В совершеннейшем упадке находились общественно-политические программы, прежде всего социально-экономического содержания. Ведь сегодня, когда рынок, рыночная система и рыночные взгляды входят в каждый дом, в каждую семью, нужны специальные передачи, посвященные рыночной экономике, самым больным проблемам, связанным с экономикой страны. Здесь надо было бы занять чрезвычайно жесткую позицию с возможной критикой и правительственных структур, и тех же президентских указов, которые в той или иной степени не учитывают новых реалий дня.
Предполагалось, что телевидение и радио вместе с профсоюзами, вместе со всеми институтами социальной защиты, различных слоев и групп, а в первую очередь тех, кто больше всего уязвим, — пенсионеров, инвалидов, детей, студенчества, молодежи, должны найти свои особые формы работы. Телевидению необходимо выработать активную позицию, она должна быть закреплена и проведена через цикл новых социально-экономических программ, работающих исключительно на достижение поставленных целей, решение социальных задач.

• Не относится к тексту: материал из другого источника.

(** The frame of a rejected clock. *)
Definition rejected_to (t t' : ClockTracker) : Prop := tracker_ok t' /\ same_frame t t' /\ invalid_clock_snapshots t' = invalid_clock_snapshots t + 1.
Lemma rejected_spec t c d : tracker_ok t -> snapshots d = snapshots (domain_of t c) -> rejected_to t (count_stats 1 0 0 (set_clocks (<[c := d]> (clocks_ t)) t)).
Proof. intros H Hd. split; [by apply reject_ok|]. split; [split; cbn; (done || lia)|done]. Qed.
Lemma with_vect_same t c h s : snapshots (domain_of t c) !! h = Some s -> <[h := vect_of t c h]> (snapshots (domain_of t c)) = snapshots (domain_of t c).
Proof. intros Hs. unfold vect_of. rewrite Hs. by apply insert_id. Qed.
(** An accepted one. *)
Lemma accept_ok t c d h sid ts graph nm : tracker_ok t -> 0 <= c -> 0 <= h -> sid < cur_snapshot_id_ t -> Forall (fun i => i < sid) (snapshot_ids (vect_of t c h)) ->
  snapshots d = <[h := mkSnapshots (snapshot_ids (vect_of t c h) ++ [sid]) (timestamps_ns (vect_of t c h) ++ [ts])]> (snapshots (domain_of t c)) ->
  edges_sorted graph -> (forall e, e ∈ graph -> e ∈ graph_ t /\ edge_src e ∉ nm) -> non_monotonic_clocks_ t ⊆ nm ->
  (c ∉ nm -> forall prev, last (timestamps_ns (vect_of t c h)) = Some prev -> prev <= ts) ->
  tracker_ok (set_graph graph nm (set_clocks (<[c := d]> (clocks_ t)) t)).
Proof.
  intros H Hc Hh Hsid Hids Hd Hg Hgraph Hnm Hmono. split; cbn [set_graph set_clocks graph_ clocks_ non_monotonic_clocks_ cur_snapshot_id_].
  - done.
  - apply Forall_forall. intros e He. destruct (Hgraph e He) as [He' Hns]. pose proof (to_edges _ H) as Hes. rewrite Forall_forall in Hes. destruct (Hes e He') as (H1 & H2 & H3 & H4 & H5). split; [done|]. split; [done|]. split; [done|].
    assert (Hk : forall s, snapshots (domain_of t c) !! (edge_hash e) = Some s -> exists s', snapshots d !! (edge_hash e) = Some s').
    { intros s Hs. rewrite Hd. destruct (decide (h = edge_hash e)) as [->|]; [rewrite lookup_insert_eq; by eexists|rewrite lookup_insert_ne by done; by eexists]. }
    split; (apply (has_hash_insert t c d) in H4; [|done]); (apply (has_hash_insert t c d) in H5; [|done]); done.
  - intros c' d' h' s. destruct (decide (c' = c)) as [->|Hne].
    + rewrite lookup_insert_eq. intros [= <-]. rewrite Hd. destruct (decide (h' = h)) as [->|Hh'].
      * rewrite lookup_insert_eq. intros [= <-]. destruct (vect_snapshots_ok t c h H) as [E|Hv].
        -- rewrite E. cbn. split; cbn; [done|done|repeat constructor|repeat constructor; lia|intros _; repeat constructor].
        -- split; cbn [snapshot_ids timestamps_ns].
           ++ rewrite !length_app, (so_length _ _ _ Hv). done.
           ++ by intros [? ?]%app_eq_nil.
           ++ apply sorted_snoc; [exact _|apply Hv|]. intros y Hy. rewrite Forall_forall in Hids. apply Hids. rewrite last_lookup in Hy. by eapply list_elem_of_lookup_2.
           ++ apply Forall_app. split; [apply Hv|by apply Forall_singleton].
           ++ intros Hn. apply sorted_snoc; [exact _|apply Hv; by intros ?%Hnm|]. by apply Hmono.
      * rewrite lookup_insert_ne by done. intros Hs. apply domain_of_snapshots in Hs as (d0 & Ec & Hs). eapply snapshots_ok_impl; [|by apply (to_domains _ H c d0 h' s)]. by intros Hn ?%Hnm.
    + rewrite lookup_insert_ne by done. intros Hc' Hs. eapply snapshots_ok_impl; [|by apply (to_domains _ H c' d' h' s)]. by intros Hn ?%Hnm.
Qed.

Lemma domain_of_none_empty t c : snapshots (domain_of t c) = ∅ -> forall h, vect_of t c h = mkSnapshots [] [].
Proof. intros E h. unfold vect_of. by rewrite E, lookup_empty. Qed.
Lemma vect_of_cases t c h : (exists s, snapshots (domain_of t c) !! h = Some s /\ vect_of t c h = s) \/ vect_of t c h = mkSnapshots [] [].
Proof. unfold vect_of. destruct (snapshots (domain_of t c) !! h) as [s|]; [left; by exists s|by right]. Qed.
Lemma vect_of_last t c h i : last (snapshot_ids (vect_of t c h)) = Some i -> exists s, snapshots (domain_of t c) !! h = Some s /\ vect_of t c h = s.
Proof. unfold vect_of. destruct (snapshots (domain_of t c) !! h) as [s|]; [by exists s|done]. Qed.
Lemma add_clock_spec sid h c t : tracker_ok t -> clock_ok c -> 0 <= h -> cur_snapshot_id_ t = sid + 1 ->
  exists go t', add_clock sid h c t = Ok (go, t') /\ if go then tracker_ok t' /\ same_frame t t' /\ clock_recorded sid h c t t' else rejected_to t t'.
Proof.
  intros H Hc Hh Hcur. unfold add_clock. fold (domain_of t (clock_id c)). set (id := clock_id c) in *. set (d := domain_of t id). fold (vect_of t id h).
  case_match eqn:E1; [exists false; eexists; split; [done|by apply rejected_spec]|].
  case_match eqn:E2; [exists false; eexists; split; [done|by apply rejected_spec]|].
  set (um := if bool_decide (snapshots d = ∅) then cv_unit_multiplier_ns c else unit_multiplier_ns d). set (inc := if bool_decide (snapshots d = ∅) then cv_is_incremental c else is_incremental d).
  assert (Eum : um = cv_unit_multiplier_ns c /\ inc = cv_is_incremental c).
  { unfold um, inc. case_bool_decide; [done|]. cbn [negb andb] in E2. apply orb_false_iff in E2 as [Ea Eb]. apply negb_false_iff, Z.eqb_eq in Ea. apply negb_false_iff, eqb_prop in Eb. done. }
  destruct Eum as [-> ->]. cbv zeta. change (default {| snapshot_ids := []; timestamps_ns := [] |} (snapshots d !! h)) with (vect_of t id h). fold (cv_timestamp_ns c).
  clear E1 E2. case_bool_decide as E3.
  { exists false. eexists. split; [done|]. apply rejected_spec; [done|]. cbn [snapshots]. destruct (vect_of_last _ _ _ _ E3) as (s & Hs & _). by eapply with_vect_same. }
  set (back := match last (timestamps_ns (vect_of t id h)) with Some prev => cv_timestamp_ns c <? prev | None => false end).
  case_match eqn:E4.
  { exists false. eexists. split; [done|]. apply rejected_spec; [done|]. cbn [snapshots]. apply andb_true_iff in E4 as [E4 _]. unfold back in E4. destruct (vect_of_cases t id h) as [(s & Es & _)|Es]; [by eapply with_vect_same|]. by rewrite Es in E4. }
  assert (Hids : Forall (fun i => i < sid) (snapshot_ids (vect_of t id h))).
  { destruct (vect_snapshots_ok t id h H) as [E|Hv]; [rewrite E; constructor|]. pose proof (so_ids_bound _ _ _ Hv) as Hb. pose proof (so_ids _ _ _ Hv) as Hs. revert E3 Hb Hs. generalize (snapshot_ids (vect_of t id h)). intros l E3 Hb Hs. destruct l as [|y l _] using rev_ind; [constructor|].
    rewrite last_snoc in E3. apply Forall_app in Hb as [_ Hb]. rewrite Forall_singleton in Hb. apply StronglySorted_app in Hs as (Hlt & _ & _). assert (y <> sid) by congruence. apply Forall_app. split; [|apply Forall_singleton; lia]. apply Forall_forall. intros x Hx. specialize (Hlt x y Hx ltac:(by apply list_elem_of_singleton)). lia. }
  assert (Hg : exists g, (if back then graph_erase (id, 0, 0) (u64 (id + 1), 0, 0) (graph_ t) else Ok (graph_ t)) = Ok g /\ edges_sorted g /\ forall e, e ∈ g -> e ∈ graph_ t /\ edge_src e ∉ (if back then {[id]} ∪ non_monotonic_clocks_ t else non_monotonic_clocks_ t)).
  { pose proof (to_edges _ H) as He. rewrite Forall_forall in He. destruct back.
    - destruct (graph_erase_spec id (graph_ t)) as (g & Eg & Hs & Hm); [apply H|by apply to_nonneg|unfold clock_ok in Hc; fold id in Hc; lia..|]. exists g. split; [done|]. split; [done|]. intros e [He' Hne]%Hm. split; [done|]. destruct (He e He') as (_ & _ & Hn & _). intros [Hin|Hin]%elem_of_union; [by apply elem_of_singleton in Hin|done].
    - exists (graph_ t). split; [done|]. split; [apply H|]. intros e He'. split; [done|]. by apply He. }
  destruct Hg as (g & Eg & Hgs & Hge). rewrite Eg. cbn [obind]. exists true. eexists. split; [done|]. split; [|split].
  - eapply (accept_ok t id _ h sid (cv_timestamp_ns c)); [done|apply Hc|done|lia|done|done|done|done|destruct back; [apply union_subseteq_r|done]|].
    intros Hn prev Hp. unfold back in Hn. rewrite Hp in Hn. destruct (Z.ltb_spec (cv_timestamp_ns c) prev); [|done]. exfalso. apply Hn, elem_of_union. left. by apply elem_of_singleton.
  - by split.
  - split; [done| | |done].
    + eexists. cbn. fold id. rewrite lookup_insert_eq. split; [done|]. done.
    + intros c' Hne. cbn. by rewrite lookup_insert_ne.
Qed.
(* ===== verification/ClockTrackerCache.v ===== *)
(** * The cache of the clock tracker

    The cache of conversions does not change their results, as long as no clock sends
    increments, and what happens when one does. *)

From S2P Require Import Prelude StdAlgorithms ClockTracker ClockTrackerGraph ClockTrackerCorrect ClockTrackerConvert.

(** set_cache_lookups_disabled_for_testing. *)
Definition set_cache_lookups_disabled_for_testing (v : bool) (t : ClockTracker) : ClockTracker :=
  mkTracker (trace_time_clock_id_ t) (clocks_ t) (graph_ t) (non_monotonic_clocks_ t) (cache_ t) v (rnd_ t) (cur_snapshot_id_ t)
    (trace_time_clock_id_used_for_conversion_ t) (invalid_clock_snapshots t) (clock_sync_cache_miss t) (clock_sync_failure t).

(** ** Trackers that differ in the cache only *)

(** [t] with the cache, and what counts its use, of [k]. *)
Definition with_cache_of (k t : ClockTracker) : ClockTracker :=
  mkTracker (trace_time_clock_id_ t) (clocks_ t) (graph_ t) (non_monotonic_clocks_ t) (cache_ k) (cache_lookups_disabled_for_testing_ k) (rnd_ k) (cur_snapshot_id_ t)
    (trace_time_clock_id_used_for_conversion_ t) (invalid_clock_snapshots t) (clock_sync_cache_miss k) (clock_sync_failure k).
Definition same_view (t1 t2 : ClockTracker) : Prop := exists k, t2 = with_cache_of k t1.
Lemma count_invalid_with_cache k t : count_stats 1 0 0 (with_cache_of k t) = with_cache_of k (count_stats 1 0 0 t).
Proof. unfold count_stats, with_cache_of. cbn. by rewrite !Z.add_0_r. Qed.
Lemma add_clock_with_cache k sid h c t : add_clock sid h c (with_cache_of k t) = let! (go, t') := add_clock sid h c t in Ok (go, with_cache_of k t').
Proof.
  unfold add_clock. cbn [with_cache_of clocks_ graph_ non_monotonic_clocks_ trace_time_clock_id_]. cbv zeta. repeat match goal with |- context [if ?b then _ else _] => let E := fresh in destruct b eqn:E; try done end.
  all: cbn [obind]; try (change (set_clocks ?m (with_cache_of k t)) with (with_cache_of k (set_clocks m t)); by rewrite count_invalid_with_cache). all: by destruct (graph_erase (clock_id c, 0, 0) (u64 (clock_id c + 1), 0, 0) (graph_ t)).
Qed.
Lemma add_clocks_with_cache k sid h cs t : add_clocks sid h cs (with_cache_of k t) = let! (go, t') := add_clocks sid h cs t in Ok (go, with_cache_of k t').
Proof.
  revert t. induction cs as [|c cs IH]; intros t; cbn [add_clocks]; [done|]. rewrite add_clock_with_cache. destruct (add_clock sid h c t) as [[go t1]|]; cbn [obind]; [|done]. destruct go; [apply IH|done].
Qed.
Lemma AddSnapshot_view cs t1 t2 id t1' : same_view t1 t2 -> AddSnapshot cs t1 = Ok (id, t1') -> exists t2', AddSnapshot cs t2 = Ok (id, t2') /\ same_view t1' t2'.
Proof.
  intros [k ->] E. unfold AddSnapshot in *. cbv zeta in *. set (t0 := set_cache empty_cache (rnd_ t1) _) in E. set (k0 := set_cache empty_cache (rnd_ k) k). 
  change (set_cache empty_cache (rnd_ (with_cache_of k t1)) (set_snapshot_id (u32 (cur_snapshot_id_ (with_cache_of k t1) + 1)) (with_cache_of k t1))) with (with_cache_of k0 t0).
  change (cur_snapshot_id_ (with_cache_of k t1)) with (cur_snapshot_id_ t1). rewrite add_clocks_with_cache. destruct (add_clocks _ _ cs t0) as [[go t']|]; cbn [obind] in *; [|done].
  destruct go; injection E as <- <-; eexists; (split; [done|]); by exists k0.
Qed.
Lemma same_view_snapshots t1 t2 : same_view t1 t2 -> same_snapshots t1 t2.
Proof. intros [k ->]. by split. Qed.
Lemma same_view_fields t1 t2 : same_view t1 t2 <-> same_snapshots t1 t2 /\ clocks_ t2 = clocks_ t1 /\ trace_time_clock_id_used_for_conversion_ t2 = trace_time_clock_id_used_for_conversion_ t1 /\ invalid_clock_snapshots t2 = invalid_clock_snapshots t1.
Proof.
  split; [intros [k ->]; split; [by split|done]|]. intros ([] & ? & ? & ?). exists t2. destruct t1, t2. cbn in *. unfold with_cache_of. cbn. by subst.
Qed.
Definition all_absolute (t : ClockTracker) : Prop := forall c d, clocks_ t !! c = Some d -> is_incremental d = false.
Lemma Convert_view src ts target t1 t2 : session_ok t1 -> session_ok t2 -> all_absolute t1 -> same_view t1 t2 -> src <> target ->
  exists r t1' t2', Convert src ts target t1 = Ok (r, t1') /\ Convert src ts target t2 = Ok (r, t2') /\ same_view t1' t2' /\ clocks_ t1' = clocks_ t1.
Proof.
  intros H1 H2 Ha Hv Hne. destruct (Convert_spec src ts target t1) as (r & t1' & E1 & He1 & Hr1); [apply H1|apply H1|done|]. destruct (Convert_spec src ts target t2) as (r2 & t2' & E2 & He2 & Hr2); [apply H2|apply H2|done|].
  apply (later_converted 0 _ t1 t2) in Hr2; [|by apply same_view_snapshots|apply src_after_same; by destruct Hv as [k ->]]. rewrite (converted_unique _ _ _ _ _ _ _ _ Ha Hr2 Hr1) in E2. exists r, t1', t2'. split; [done|]. split; [done|]. apply same_view_fields in Hv as (Hs & Hc & Hu & Hi). pose proof (ce_clocks _ _ He1 Ha) as Hc1. split; [|done].
  assert (Ha2 : all_absolute t2) by (unfold all_absolute; by rewrite Hc). pose proof (ce_clocks _ _ He2 Ha2) as Hc2. apply same_view_fields. split; [transitivity t2; [transitivity t1; [symmetry; apply He1|done]|apply He2]|].
  rewrite Hc1, Hc2, (ce_used _ _ He1), (ce_used _ _ He2), (ce_invalid _ _ He1), (ce_invalid _ _ He2). done.
Qed.

(** ** Absolute clocks *)

Lemma all_absolute_insert t c d : all_absolute t -> is_incremental d = false -> all_absolute (set_clocks (<[c := d]> (clocks_ t)) t).
Proof. intros H Hd c' d'. cbn. destruct (decide (c' = c)) as [->|Hne]; [rewrite lookup_insert_eq; by intros [= <-]|rewrite lookup_insert_ne by done; apply H]. Qed.
Lemma add_clock_absolute sid h c t go t' : all_absolute t -> cv_is_incremental c = false -> add_clock sid h c t = Ok (go, t') -> all_absolute t'.
Proof.
  intros Ha Hc. assert (Hd : is_incremental (default ClockDomain_new (clocks_ t !! clock_id c)) = false) by (destruct (clocks_ t !! clock_id c) as [d|] eqn:E; [by apply (Ha (clock_id c))|done]).
  unfold add_clock. cbv zeta. set (d := default _ _) in *. rewrite Hc. set (um := if bool_decide (snapshots d = ∅) then _ else _). assert (Hi : (if bool_decide (snapshots d = ∅) then false else is_incremental d) = false) by (by case_bool_decide). rewrite Hi.
  assert (Hins : forall d', is_incremental d' = false -> all_absolute (set_clocks (<[clock_id c := d']> (clocks_ t)) t)) by (intros; by apply all_absolute_insert).
  repeat match goal with |- (if ?b then _ else _) = _ -> _ => destruct b end; try (intros [= <- <-]; by apply Hins).
  all: match goal with |- obind ?x _ = _ -> _ => destruct x end; cbn [obind]; [|done]; intros [= <- <-]; by apply Hins.
Qed.
Lemma add_clocks_absolute sid h cs t go t' : all_absolute t -> Forall (fun c => cv_is_incremental c = false) cs -> add_clocks sid h cs t = Ok (go, t') -> all_absolute t'.
Proof.
  intros Ha Hcs. revert t Ha. induction Hcs as [|c cs Hc Hcs IH]; intros t Ha; cbn [add_clocks]; [by intros [= <- <-]|]. destruct (add_clock sid h c t) as [[go1 t1]|] eqn:E; cbn [obind]; [|done]. pose proof (add_clock_absolute _ _ _ _ _ _ Ha Hc E). destruct go1; [by apply IH|by intros [= <- <-]].
Qed.
Lemma AddSnapshot_absolute cs t id t' : all_absolute t -> Forall (fun c => cv_is_incremental c = false) cs -> AddSnapshot cs t = Ok (id, t') -> all_absolute t'.
Proof.
  intros Ha Hcs. unfold AddSnapshot. cbv zeta. set (t0 := set_cache _ _ _). destruct (add_clocks _ _ cs t0) as [[go t1]|] eqn:E; cbn [obind]; [|done]. apply add_clocks_absolute in E; [|done..]. by destruct go; intros [= <- <-].
Qed.

(** ** Two sessions, with and without the cache *)

Record sessions_agree (t1 t2 : ClockTracker) : Prop := { sg_left : session_ok t1; sg_right : session_ok t2; sg_absolute : all_absolute t1; sg_view : same_view t1 t2 }.
Lemma sg_cur t1 t2 : sessions_agree t1 t2 -> cur_snapshot_id_ t2 = cur_snapshot_id_ t1.
Proof. intros H. apply (ss_cur _ _ (same_view_snapshots _ _ (sg_view _ _ H))). Qed.
Lemma set_trace_clock_agree c used t1 t2 : sessions_agree t1 t2 -> sessions_agree (set_trace_clock c used t1) (set_trace_clock c used t2).
Proof. intros [H1 H2 Ha [k ->]]. split; [by apply set_trace_clock_ok|by apply set_trace_clock_ok|done|by exists k]. Qed.
Lemma Convert_agree src ts target t1 t2 : sessions_agree t1 t2 -> src <> target -> exists r t1' t2', Convert src ts target t1 = Ok (r, t1') /\ Convert src ts target t2 = Ok (r, t2') /\ sessions_agree t1' t2' /\ cur_snapshot_id_ t1' <= cur_snapshot_id_ t1 + 1.
Proof.
  intros [H1 H2 Ha Hv] Hne. destruct (Convert_view src ts target t1 t2 H1 H2 Ha Hv Hne) as (r & t1' & t2' & E1 & E2 & Hv' & Hc). exists r, t1', t2'. split; [done|]. split; [done|].
  destruct (Convert_spec src ts target t1) as (? & ? & E1' & He1 & _); [apply H1|apply H1|done|]. rewrite E1 in E1'. injection E1' as <- <-. destruct (Convert_spec src ts target t2) as (? & ? & E2' & He2 & _); [apply H2|apply H2|done|]. rewrite E2 in E2'. injection E2' as <- <-.
  destruct (convert_session_ok _ _ H1 He1) as [H1' ->]. destruct (convert_session_ok _ _ H2 He2) as [H2' _]. split; [|lia]. split; [done|done|unfold all_absolute; by rewrite Hc|done].
Qed.
Lemma run_clock_op_agree o t1 t2 : sessions_agree t1 t2 -> clock_op_ok o -> absolute_op o -> cur_snapshot_id_ t1 + 1 < 2 ^ 32 ->
  exists r t1' t2', run_clock_op o t1 = Ok (r, t1') /\ run_clock_op o t2 = Ok (r, t2') /\ sessions_agree t1' t2' /\ cur_snapshot_id_ t1' <= cur_snapshot_id_ t1 + 1.
Proof.
  intros H Ho Hao Hcur. pose proof (sg_view _ _ H) as [k Ek]. destruct o as [cs|src ts target|c ts|c ts|c]; cbn [run_clock_op clock_op_ok absolute_op] in *.
  - destruct (run_clock_op_ok (SnapshotOp cs) t1 (sg_left _ _ H) Ho Hcur) as (r & t1' & E1 & H1 & Hc1). destruct (run_clock_op_ok (SnapshotOp cs) t2 (sg_right _ _ H) Ho) as (r2 & t2' & E2 & H2 & _); [by rewrite (sg_cur _ _ H)|].
    cbn [run_clock_op] in *. destruct (AddSnapshot cs t1) as [[id t1'']|] eqn:EA; cbn [obind] in *; [|done]. injection E1 as <- <-. destruct (AddSnapshot_view _ _ _ _ _ (sg_view _ _ H) EA) as (t2'' & EA2 & Hv). rewrite EA2 in *. cbn [obind] in *. injection E2 as <- <-.
    eexists _, _, _. split; [done|]. split; [done|]. split; [|done]. split; [done|done|by eapply AddSnapshot_absolute; [apply H| |]|done].
  - by apply Convert_agree.
  - unfold ToTraceTime. cbv zeta. pose proof (set_trace_clock_agree (trace_time_clock_id_ t1) true t1 t2 H) as H'. replace (trace_time_clock_id_ t2) with (trace_time_clock_id_ t1) by (by rewrite Ek). set (u1 := set_trace_clock _ true t1) in *. set (u2 := set_trace_clock _ true t2) in *. change (trace_time_clock_id_ u2) with (trace_time_clock_id_ u1).
    destruct (Z.eqb_spec c (trace_time_clock_id_ u1)); [eexists _, u1, u2; split; [done|]; split; [done|]; split; [done|cbn; lia]|]. by apply (Convert_agree _ _ _ u1 u2).
  - unfold FromTraceTime. cbv zeta. pose proof (set_trace_clock_agree (trace_time_clock_id_ t1) true t1 t2 H) as H'. replace (trace_time_clock_id_ t2) with (trace_time_clock_id_ t1) by (by rewrite Ek). set (u1 := set_trace_clock _ true t1) in *. set (u2 := set_trace_clock _ true t2) in *. change (trace_time_clock_id_ u2) with (trace_time_clock_id_ u1).
    destruct (Z.eqb_spec c (trace_time_clock_id_ u1)); [eexists _, u1, u2; split; [done|]; split; [done|]; split; [done|cbn; lia]|]. apply (Convert_agree _ _ _ u1 u2); [done|]. by apply not_eq_sym.
  - exists None, (SetTraceTimeClock c t1), (SetTraceTimeClock c t2). split; [done|]. split; [done|]. unfold SetTraceTimeClock. replace (trace_time_clock_id_used_for_conversion_ t2) with (trace_time_clock_id_used_for_conversion_ t1) by (by rewrite Ek). replace (trace_time_clock_id_ t2) with (trace_time_clock_id_ t1) by (by rewrite Ek).
    destruct (_ && _); [split; [done|lia]|]. split; [by apply set_trace_clock_agree|cbn; lia].
Qed.
Lemma run_clock_ops_agree ops t1 t2 : sessions_agree t1 t2 -> Forall clock_op_ok ops -> Forall absolute_op ops -> cur_snapshot_id_ t1 + zlen ops < 2 ^ 32 -> exists rs t1' t2', run_clock_ops ops t1 = Ok (rs, t1') /\ run_clock_ops ops t2 = Ok (rs, t2').
Proof.
  intros H Hops Habs. revert t1 t2 H. induction Hops as [|o ops Ho Hops IH]; intros t1 t2 H Hcur; cbn [run_clock_ops]; [by exists [], t1, t2|]. apply Forall_cons in Habs as [Hao Habs].
  rewrite zlen_cons in Hcur. pose proof (zlen_nonneg ops). destruct (run_clock_op_agree o t1 t2 H Ho Hao) as (r & u1 & u2 & -> & -> & H' & Hc); [lia|]. cbn [obind]. destruct (IH Habs u1 u2 H') as (rs & t1' & t2' & -> & ->); [lia|]. cbn [obind]. by eexists _, _, _.
Qed.

(** C34. When no clock sends increments, a session gives the same results with the cache of conversions as without it, whatever entries it evicts. *)
Theorem convert_cache_transparent ops : Forall clock_op_ok ops -> Forall absolute_op ops -> zlen ops < 2 ^ 32 ->
  exists rs t t', run_clock_ops ops ClockTracker_new = Ok (rs, t) /\ run_clock_ops ops (set_cache_lookups_disabled_for_testing true ClockTracker_new) = Ok (rs, t').
Proof.
  intros Hops Habs Hlen. apply run_clock_ops_agree; [|done..]. split; [apply new_session_ok| | |].
  - split; [|by apply empty_cache_ok|done]. apply (same_tracker_ok ClockTracker_new); [by split|apply new_tracker_ok].
  - intros c d. cbn. by rewrite lookup_empty.
  - by exists (set_cache_lookups_disabled_for_testing true ClockTracker_new).
Qed.

(** ** Sessions to try *)

Definition example_session : list clock_op := example_snapshots ++ [ConvertOp 10 25 11; ConvertOp 10 26 11; ConvertOp 12 5010 11; ConvertOp 10 31 11; ConvertOp 10 22 12; ConvertOp 10 28 11].
Example example_session_results : (let! (rs, _) := run_clock_ops example_session ClockTracker_new in Ok (drop 4 rs)) = Ok [Some 115; Some 116; Some 410; Some 301; Some 2002; Some 118].
Proof. by vm_compute. Qed.
Lemma example_session_ok : Forall clock_op_ok example_session /\ Forall absolute_op example_session.
Proof. split; (repeat (apply Forall_cons; split); try apply Forall_nil; repeat constructor; done). Qed.
Lemma convert_cache_transparent_witness : zlen example_session < 2 ^ 32 /\ exists rs t t', run_clock_ops example_session ClockTracker_new = Ok (rs, t) /\ run_clock_ops example_session (set_cache_lookups_disabled_for_testing true ClockTracker_new) = Ok (rs, t').
Proof. split; [done|]. apply convert_cache_transparent; [apply example_session_ok..|done]. Defined.

(** With a clock of increments an entry of the cache that names the clocks but whose range
    does not hold the time applies the increment a second time: the lookup has already added
    it to the last timestamp of the clock, and the slow path adds it again. *)
Definition sequence_clock : ClockId := SeqScopedClockIdToGlobal 1 64.
Definition increments (ts : Z) : ClockValue := mkClockValue sequence_clock ts 1 true.
Definition incremental_session : list clock_op :=
  [SnapshotOp [increments 50; absolute_value 11 200]; SnapshotOp [increments 10; absolute_value 12 7]; SnapshotOp [increments 100; absolute_value 11 300]; SnapshotOp [increments 20; absolute_value 12 8];
   ConvertOp sequence_clock 5 11; ConvertOp sequence_clock 90 11].
Example incremental_deltas_apply_twice : (let! (rs, _) := run_clock_ops incremental_session ClockTracker_new in Ok (drop 4 rs)) = Ok [Some 175; Some 405] /\
  (let! (rs, _) := run_clock_ops incremental_session (set_cache_lookups_disabled_for_testing true ClockTracker_new) in Ok (drop 4 rs)) = Ok [Some 175; Some 315].
Proof. split; by vm_compute. Qed.
(** The fingerprint of a snapshot depends on the order of its clocks. *)
Example snapshot_hash_order : snapshot_hash_of [absolute_value 10 1; absolute_value 11 1] <> snapshot_hash_of [absolute_value 11 1; absolute_value 10 1].
Proof. by vm_compute. Qed.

Я предполагал, что такое вот сочетание информационного вещания и нового подхода к социально-экономическому вещанию — это и есть то, что нам нужно. Это будет составлять 25–30 % всего объема вещания. А все остальное — художественное вещание, увеличение музыкальных, литературных программ, развлекательных. В то же время надо усилить борьбу с пошлостью, эротикой, порнографией, которые совершенно открыто стали проникать через музыкальные видеоклипы, фильмы-поделки, коммерческое телевидение, видеокассеты.
Помню, как на заседании Верховного Совета СССР, когда встал вопрос об элементарном соблюдении норм нравственности в средствах массовой информации, в искусстве, на телевидении, с резкой репликой выступил президент Горбачев. Он обратился прямо ко мне в зале: «Мы зачем вас послали на телевидение? Наводите порядок!»
Но борьба с пошлостью на телеэкране входила в концепцию тоже. Мне виделось создание такого нового образа художественного вещания, которое бы несло в себе добрые начала — воспитателя, просветителя и умного собеседника. Это главное. Государственное телевидение должно быть свободно от коммерции в эфире, но обязано находить средства для того, чтобы привлекать лучших мастеров культуры и создавать и для кино, и для театра музыкальные произведения и изобразительные передачи, достойные нашего народа. Просвещать, заражать гуманистическими идеями, давать образцы нравственности, воспитывать уважительное отношение людей друг к другу, терпимость, гражданское согласие. Все это может и должно делать телевидение.